Dear Phoebe
I really don't know where to begin. This whole project Mrs. Bliss is having me do is something I never thought I could do. And in doing this it's making me reflect how poorly I've treated you throughout the years. I'm sorry and I know that doesn't change anything. But is strange because I always thought you would be the one id always show this type of stuff to. I never really thought I'd be writing this sort of thing about you for you. Out of anyone you're the one I feel like I can tell almost anything to. But the matter of fact I'm scared to even give any of you these letters.
That isn't the point in this project but I'm scared to open up. I'm scared to be the person I know I can be and you've always made it easy to open up to you. But I think I've always known that I never deserved you.
And I figure one day you'll be out there being the best lawyer or doctor there is and I'll be here alone writing about some nonsense. And it won't be because you don't care it will be because I've pushed you too far or I've pushed you away. I'm good at that arent I phebs? I've done that to Arnold to you to myself and the hand full of other people that actually care about me. I don't know how to stop myself, because all my life I've had to fight for what I have and I think somewhere deep inside I can't allow myself happiness because I don't think I deserve it. Because why should I deserve it after knowing all the horrible shit I've done to you and our friends.
The thing that scares me most is that you know what I'm capable of. And it scares me because for some reason you see potential in me. And for whatever reason, you've stayed by my side.

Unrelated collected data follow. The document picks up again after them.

(** *** Decoding *)
(** The length of the number grows by at most one digit per character, and the
    first digit is never zero. *)
Lemma mul_add_growth len i carry ds : (i <= len)%nat → 0 <= carry < 58 → digits 256 ds →
  zeros (drop (len - i) ds) →
  let r := mul_add 58 256 len i carry ds in
  (r.2 <= S len)%nat ∧ (r.2 = S len → 256 ^ Z.of_nat (len - i) <= le_val 256 r.1.1).
Proof.
  revert i carry. induction ds as [|d ds IH]; intros i carry Hi Hc Hd Hz; cbn [mul_add].
  { cbn [snd]. lia. }
  apply Forall_cons in Hd as [[Hd1 Hd2] Hd].
  assert (i < len ∨ i = len)%nat as [Hlt| ->] by lia.
  - rewrite (proj2 (Nat.ltb_lt _ _)) by done. rewrite orb_true_r. cbn [fst snd].
    destruct (IH (S i) ((carry + 58 * d) / 256)) as [H1 H2]; [lia| |done| |].
    { split; [apply Z.div_pos; lia|]. apply Z.div_lt_upper_bound; lia. }
    { by replace (len - i)%nat with (S (len - S i)) in Hz by lia. }
    split; [done|]. intros E. specialize (H2 E). cbn [le_val].
    replace (Z.of_nat (len - i)) with (Z.succ (Z.of_nat (len - S i))) by lia.
    rewrite Z.pow_succ_r by lia. pose proof (Z.mod_pos_bound (carry + 58 * d) 256). lia.
  - rewrite Nat.sub_diag in *. rewrite Nat.ltb_irrefl, orb_false_r.
    apply Forall_cons in Hz as [-> Hz]. destruct (Z.eqb_spec carry 0) as [->|Hne]; cbn [negb].
    { cbn [fst snd]. lia. }
    rewrite Z.mul_0_r, Z.add_0_r. rewrite (Z.div_small carry), (Z.mod_small carry) by lia.
    assert (mul_add 58 256 len (S len) 0 ds = (ds, 0, S len)) as ->.
    { destruct ds; cbn [mul_add]; [done|]. rewrite Z.eqb_refl. cbn [negb orb].
      by rewrite (proj2 (Nat.ltb_ge _ _)) by lia. }
    cbn [fst snd le_val]. rewrite zeros_le_val by done. split; [lia|]. simpl. lia.
Qed.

After every fight, every argument we've ever had you still want to be my friend. I can't comprehend why because I know I don't deserve you. I know I don't deserve your forgiveness or kindness even your friendship. But you're someone I can always count on.

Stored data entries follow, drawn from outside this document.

(** The parts of a compact number without a sign. *)
Lemma compact_value_parts m s : 0 <= m < 2 ^ 23 → 0 <= s → compact_value (m + s * 2 ^ 24) =
  (if s <=? 3 then m / 256 ^ (3 - s) else m * 256 ^ (s - 3)) ∧ Z.testbit (m + s * 2 ^ 24) 23 = false.
Proof.
  intros Hm Hs. assert (s * 2 ^ 24 = 2 * s * 2 ^ 23) as E by lia. split.
  - unfold compact_value. rewrite Z.div_add, (Z.div_small m), Z.add_0_l by lia.
    by rewrite E, Z_mod_plus_full, Z.mod_small by lia.
  - rewrite Z.testbit_eqb, E, Z.div_add, (Z.div_small m) by lia.
    by rewrite Z.add_0_l, (Z.mul_comm 2), Z_mod_mult.
Qed.

(** Mantissa and size of the compact form. *)
Lemma compact_parts v : 0 < v < modulus → ∃ m s, compact v = m + s * 2 ^ 24 ∧ 2 ^ 15 <= m < 2 ^ 23 ∧ 1 <= s <= 33 ∧
  (s = 33 → m < 2 ^ 16) ∧ if s <=? 3 then m = v * 256 ^ (3 - s) else m = v / 256 ^ (s - 3).
Proof.
  intros Hv. destruct (byte_size_ok v Hv) as [Hn Hr]. unfold compact. set (n := byte_size v) in *.
  pose proof (leading_range v n ltac:(lia) Hr) as Hw. set (w := leading v n) in *.
  destruct (Z.leb_spec (2 ^ 23) w).
  - exists (w / 256), (n + 1). assert (2 ^ 15 <= w / 256 < 2 ^ 16)
      by (split; [apply Z.div_le_lower_bound|apply Z.div_lt_upper_bound]; lia).
    split; [done|]. split; [lia|]. split; [lia|]. split; [lia|]. subst w. unfold leading in *.
    destruct (Z.leb_spec n 3), (Z.leb_spec (n + 1) 3); try lia.
    + replace (3 - n) with (3 - (n + 1) + 1) by lia. rewrite Z.pow_add_r, Z.pow_1_r, Z.mul_assoc, Z.div_mul by lia. done.
    + assert (n = 3) as -> by lia. cbn [Z.sub Z.opp Z.add Z.pow_pos Z.pow]. by rewrite Z.mul_1_r.
    + rewrite Z.div_div by (pose proof (Z.pow_pos_nonneg 256 (n - 3)); lia). f_equal.
      replace (n + 1 - 3) with (n - 3 + 1) by lia. by rewrite Z.pow_add_r by lia.
  - exists w, n. split; [done|]. split; [lia|]. split; [lia|]. split; [lia|]. subst w. unfold leading. by destruct (Z.leb_spec n 3).
Qed.

Lemma compact_of_parts m s : 2 ^ 15 <= m < 2 ^ 23 → 3 < s → compact (m * 256 ^ (s - 3)) = m + s * 2 ^ 24.
Proof.
  intros Hm Hs. pose proof (Z.pow_pos_nonneg 256 (s - 3) ltac:(lia) ltac:(lia)) as HP. set (P := 256 ^ (s - 3)) in *.
  unfold compact. destruct (Z.lt_ge_cases m (2 ^ 16)).
  - assert (256 ^ (s - 3 - 1) * 256 = P) as E1 by (subst P; replace (s - 3) with (s - 3 - 1 + 1) at 2 by lia; by rewrite Z.pow_add_r by lia).
    rewrite (byte_size_unique _ (s - 1)) by (lia || (replace (s - 1 - 1) with (s - 3 + 1) by lia;
      replace (s - 1) with (s - 3 + 2) by lia; rewrite !Z.pow_add_r by lia; fold P; nia)).
    assert (leading (m * P) (s - 1) = m * 256) as ->.
    { unfold leading. destruct (Z.leb_spec (s - 1) 3).
      - assert (s = 4) as -> by lia. subst P. cbn. lia.
      - replace (s - 1 - 3) with (s - 3 - 1) by lia. rewrite <- E1.
        rewrite (Z.mul_comm _ 256), Z.mul_assoc, Z.div_mul; [done|]. pose proof (Z.pow_pos_nonneg 256 (s - 3 - 1)). lia. }
    destruct (Z.leb_spec (2 ^ 23) (m * 256)); [|lia]. rewrite Z.div_mul by done. lia.
  - assert (256 ^ (s - 1) = P * 256 ^ 2) as E1 by (subst P; rewrite <- Z.pow_add_r by lia; f_equal; lia).
    assert (256 ^ s = P * 256 ^ 3) as E2 by (subst P; rewrite <- Z.pow_add_r by lia; f_equal; lia).
    rewrite (byte_size_unique _ s) by (lia || (rewrite E1, E2; nia)).
    unfold leading. destruct (Z.leb_spec s 3); [lia|]. fold P. rewrite Z.div_mul by lia.
    destruct (Z.leb_spec (2 ^ 23) m); lia.
Qed.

You're someone I wish I could be. And maybe I'm jealous of you. And it's not just because you're smart or pretty it's the fact you hold yourself together better than I ever could. You respect yourself to know when to pull back to calm down and I don't. I don't know how to not let the beast inside of me roam free.
That's what makes us different because you have control and I don't. I don't deserve you, and you sure as hell don't deserve the way I treat you. No matter how many times I've hurt you, you still have my back. I don't get it. I'm so weak willed I can't control my anger. I can't stop myself from being destructive and every time I even think about giving up you tell me not to.
At the end of the day, you're better than me. I know I shouldn't think that way but I do. Looking at everything I've done I feel so guilty. Because there is nothing I can do to change it. I've fucked up our friendship in so many ways and there's no real way I could say sorry. Because no matter how many times I do I will never forgive myself. I can only try to make myself better but what if I cant. What if I just make myself worse? I can't keep hurting the people I love. What am I suppose to do? I'm rambling at this point phebs. All I really want to say is I'm sorry. And I feel like I'll be saying that a lot in this process but if this is what I have to do ill do it.